**Task instructions:**
Which lines come from the start of the records through the line that holds "(** The budgets"? Write them out word for word.

-=-=-=-=-

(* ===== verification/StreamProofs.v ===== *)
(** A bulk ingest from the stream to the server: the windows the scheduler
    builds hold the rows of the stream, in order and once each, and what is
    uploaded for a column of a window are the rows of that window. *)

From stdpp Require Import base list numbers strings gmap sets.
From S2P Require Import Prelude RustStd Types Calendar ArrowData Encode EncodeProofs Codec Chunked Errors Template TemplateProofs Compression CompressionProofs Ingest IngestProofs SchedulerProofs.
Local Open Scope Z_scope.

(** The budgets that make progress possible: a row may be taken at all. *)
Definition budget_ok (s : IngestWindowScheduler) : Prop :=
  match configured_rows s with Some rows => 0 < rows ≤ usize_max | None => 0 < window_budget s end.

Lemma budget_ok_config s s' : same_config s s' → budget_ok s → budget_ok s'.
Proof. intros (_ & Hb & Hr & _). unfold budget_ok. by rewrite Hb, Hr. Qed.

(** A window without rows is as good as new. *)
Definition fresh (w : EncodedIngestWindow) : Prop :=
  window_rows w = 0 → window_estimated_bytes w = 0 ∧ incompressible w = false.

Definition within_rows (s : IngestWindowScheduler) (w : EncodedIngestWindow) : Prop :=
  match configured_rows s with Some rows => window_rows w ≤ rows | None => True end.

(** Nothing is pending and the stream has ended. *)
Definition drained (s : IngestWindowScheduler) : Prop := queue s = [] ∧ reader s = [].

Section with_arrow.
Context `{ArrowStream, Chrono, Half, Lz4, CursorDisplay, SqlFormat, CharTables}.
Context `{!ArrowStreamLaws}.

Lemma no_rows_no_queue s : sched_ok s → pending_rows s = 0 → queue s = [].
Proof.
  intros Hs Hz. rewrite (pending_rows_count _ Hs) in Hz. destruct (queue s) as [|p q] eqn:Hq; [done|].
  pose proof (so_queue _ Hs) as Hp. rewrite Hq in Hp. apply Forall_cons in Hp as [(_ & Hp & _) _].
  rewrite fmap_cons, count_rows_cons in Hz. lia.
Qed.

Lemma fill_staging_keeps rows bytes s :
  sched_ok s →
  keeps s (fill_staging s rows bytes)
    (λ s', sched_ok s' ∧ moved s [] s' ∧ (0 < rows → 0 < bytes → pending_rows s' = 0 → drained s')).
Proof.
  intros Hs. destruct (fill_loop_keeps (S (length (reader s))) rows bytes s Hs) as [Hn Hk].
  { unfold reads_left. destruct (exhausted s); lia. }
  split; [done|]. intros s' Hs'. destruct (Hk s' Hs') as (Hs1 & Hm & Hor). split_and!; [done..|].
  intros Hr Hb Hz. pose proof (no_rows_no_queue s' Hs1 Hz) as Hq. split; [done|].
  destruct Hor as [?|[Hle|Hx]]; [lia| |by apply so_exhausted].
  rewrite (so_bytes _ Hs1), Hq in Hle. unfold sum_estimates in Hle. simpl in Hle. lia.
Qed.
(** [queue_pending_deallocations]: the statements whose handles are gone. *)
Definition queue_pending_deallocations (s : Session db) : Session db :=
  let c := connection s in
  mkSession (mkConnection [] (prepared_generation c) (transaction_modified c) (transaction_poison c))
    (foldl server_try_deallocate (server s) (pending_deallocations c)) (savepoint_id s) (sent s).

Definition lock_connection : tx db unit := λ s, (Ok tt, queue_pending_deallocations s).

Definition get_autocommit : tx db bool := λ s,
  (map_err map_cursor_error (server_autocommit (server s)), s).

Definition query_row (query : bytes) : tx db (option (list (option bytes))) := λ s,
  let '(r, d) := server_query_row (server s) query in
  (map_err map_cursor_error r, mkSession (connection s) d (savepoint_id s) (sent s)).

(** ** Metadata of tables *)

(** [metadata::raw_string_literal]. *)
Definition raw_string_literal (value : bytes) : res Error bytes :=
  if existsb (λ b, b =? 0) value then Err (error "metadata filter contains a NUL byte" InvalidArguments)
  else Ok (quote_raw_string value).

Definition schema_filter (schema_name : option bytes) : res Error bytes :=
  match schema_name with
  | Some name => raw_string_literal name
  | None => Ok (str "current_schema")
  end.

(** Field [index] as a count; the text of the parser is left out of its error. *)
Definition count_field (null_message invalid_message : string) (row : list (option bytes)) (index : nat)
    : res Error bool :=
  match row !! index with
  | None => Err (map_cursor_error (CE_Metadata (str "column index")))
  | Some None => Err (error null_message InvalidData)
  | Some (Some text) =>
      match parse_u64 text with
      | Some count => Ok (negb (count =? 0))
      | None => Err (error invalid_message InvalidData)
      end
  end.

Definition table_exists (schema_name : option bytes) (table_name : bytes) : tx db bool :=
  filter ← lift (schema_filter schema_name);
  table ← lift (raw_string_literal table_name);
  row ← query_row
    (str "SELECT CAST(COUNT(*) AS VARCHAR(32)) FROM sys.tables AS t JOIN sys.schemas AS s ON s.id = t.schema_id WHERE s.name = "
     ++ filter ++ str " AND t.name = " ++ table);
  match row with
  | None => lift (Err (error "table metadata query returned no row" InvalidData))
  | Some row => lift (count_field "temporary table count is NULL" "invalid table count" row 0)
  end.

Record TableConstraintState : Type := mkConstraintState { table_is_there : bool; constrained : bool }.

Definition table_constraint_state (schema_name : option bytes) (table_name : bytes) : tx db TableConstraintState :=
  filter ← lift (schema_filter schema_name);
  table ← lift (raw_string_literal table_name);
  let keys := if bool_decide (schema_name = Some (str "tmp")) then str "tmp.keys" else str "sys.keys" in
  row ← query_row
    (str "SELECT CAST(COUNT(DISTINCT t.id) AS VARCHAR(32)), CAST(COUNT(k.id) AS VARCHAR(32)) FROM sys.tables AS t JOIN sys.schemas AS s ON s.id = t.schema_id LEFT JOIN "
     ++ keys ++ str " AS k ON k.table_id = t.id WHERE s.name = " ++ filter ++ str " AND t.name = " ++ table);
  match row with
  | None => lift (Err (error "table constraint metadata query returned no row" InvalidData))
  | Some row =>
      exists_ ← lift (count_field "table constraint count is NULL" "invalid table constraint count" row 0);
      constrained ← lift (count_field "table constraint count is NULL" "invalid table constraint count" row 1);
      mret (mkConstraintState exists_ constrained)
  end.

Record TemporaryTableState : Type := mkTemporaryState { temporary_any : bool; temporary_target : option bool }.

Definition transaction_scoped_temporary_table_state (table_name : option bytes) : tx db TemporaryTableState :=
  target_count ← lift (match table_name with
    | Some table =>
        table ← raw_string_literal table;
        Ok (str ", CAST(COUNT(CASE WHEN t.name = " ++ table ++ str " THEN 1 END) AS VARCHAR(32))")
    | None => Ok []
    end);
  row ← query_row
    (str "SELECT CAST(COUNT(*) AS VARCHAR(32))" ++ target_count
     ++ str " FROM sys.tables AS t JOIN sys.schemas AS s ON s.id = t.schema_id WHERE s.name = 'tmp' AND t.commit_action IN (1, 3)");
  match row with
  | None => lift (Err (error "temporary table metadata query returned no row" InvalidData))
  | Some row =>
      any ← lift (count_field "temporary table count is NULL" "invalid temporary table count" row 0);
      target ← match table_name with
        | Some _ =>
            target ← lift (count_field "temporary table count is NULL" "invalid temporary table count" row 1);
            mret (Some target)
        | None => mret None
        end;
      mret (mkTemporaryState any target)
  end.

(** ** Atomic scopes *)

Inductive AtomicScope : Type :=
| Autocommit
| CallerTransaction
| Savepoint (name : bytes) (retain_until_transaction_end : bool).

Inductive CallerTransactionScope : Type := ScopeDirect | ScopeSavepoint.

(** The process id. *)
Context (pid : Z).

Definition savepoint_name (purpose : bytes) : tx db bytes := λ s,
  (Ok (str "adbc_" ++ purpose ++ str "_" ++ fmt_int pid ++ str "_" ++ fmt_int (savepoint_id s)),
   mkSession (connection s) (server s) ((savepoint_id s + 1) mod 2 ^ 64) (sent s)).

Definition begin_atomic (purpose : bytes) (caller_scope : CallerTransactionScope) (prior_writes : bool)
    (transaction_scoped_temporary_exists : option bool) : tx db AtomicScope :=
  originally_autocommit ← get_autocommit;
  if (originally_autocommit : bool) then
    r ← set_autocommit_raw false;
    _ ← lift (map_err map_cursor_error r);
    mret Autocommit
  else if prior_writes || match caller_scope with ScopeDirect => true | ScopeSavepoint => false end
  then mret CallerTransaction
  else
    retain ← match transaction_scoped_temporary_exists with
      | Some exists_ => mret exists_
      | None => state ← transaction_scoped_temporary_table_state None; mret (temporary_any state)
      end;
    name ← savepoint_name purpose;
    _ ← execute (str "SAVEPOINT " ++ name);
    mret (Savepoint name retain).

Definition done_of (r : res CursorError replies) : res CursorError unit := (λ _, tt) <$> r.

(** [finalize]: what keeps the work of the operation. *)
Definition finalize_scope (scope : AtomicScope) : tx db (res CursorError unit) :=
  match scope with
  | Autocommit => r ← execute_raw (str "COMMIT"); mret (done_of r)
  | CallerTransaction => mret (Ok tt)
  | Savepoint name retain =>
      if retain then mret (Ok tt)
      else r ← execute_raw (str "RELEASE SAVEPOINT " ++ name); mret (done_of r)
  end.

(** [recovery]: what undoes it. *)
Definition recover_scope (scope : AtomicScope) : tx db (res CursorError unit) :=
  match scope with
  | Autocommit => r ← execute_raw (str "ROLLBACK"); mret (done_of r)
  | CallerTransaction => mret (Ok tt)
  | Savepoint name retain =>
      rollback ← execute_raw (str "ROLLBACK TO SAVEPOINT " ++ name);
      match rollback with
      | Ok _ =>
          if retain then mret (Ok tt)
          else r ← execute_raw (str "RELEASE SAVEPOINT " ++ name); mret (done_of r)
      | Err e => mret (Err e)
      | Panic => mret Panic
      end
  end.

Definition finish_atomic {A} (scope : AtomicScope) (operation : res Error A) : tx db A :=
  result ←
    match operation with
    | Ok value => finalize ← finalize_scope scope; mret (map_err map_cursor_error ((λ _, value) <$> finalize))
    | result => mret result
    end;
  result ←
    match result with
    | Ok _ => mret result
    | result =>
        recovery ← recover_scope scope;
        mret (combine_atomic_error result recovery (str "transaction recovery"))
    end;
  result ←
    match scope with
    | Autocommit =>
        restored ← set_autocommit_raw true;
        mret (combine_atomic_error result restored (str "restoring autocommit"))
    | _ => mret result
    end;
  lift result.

-=-=-=-=-

**Answer for this exercise:**
(* ===== verification/StreamProofs.v ===== *)
(** A bulk ingest from the stream to the server: the windows the scheduler
    builds hold the rows of the stream, in order and once each, and what is
    uploaded for a column of a window are the rows of that window. *)

From stdpp Require Import base list numbers strings gmap sets.
From S2P Require Import Prelude RustStd Types Calendar ArrowData Encode EncodeProofs Codec Chunked Errors Template TemplateProofs Compression CompressionProofs Ingest IngestProofs SchedulerProofs.
Local Open Scope Z_scope.

(** The budgets that make progress possible: a row may be taken at all. *)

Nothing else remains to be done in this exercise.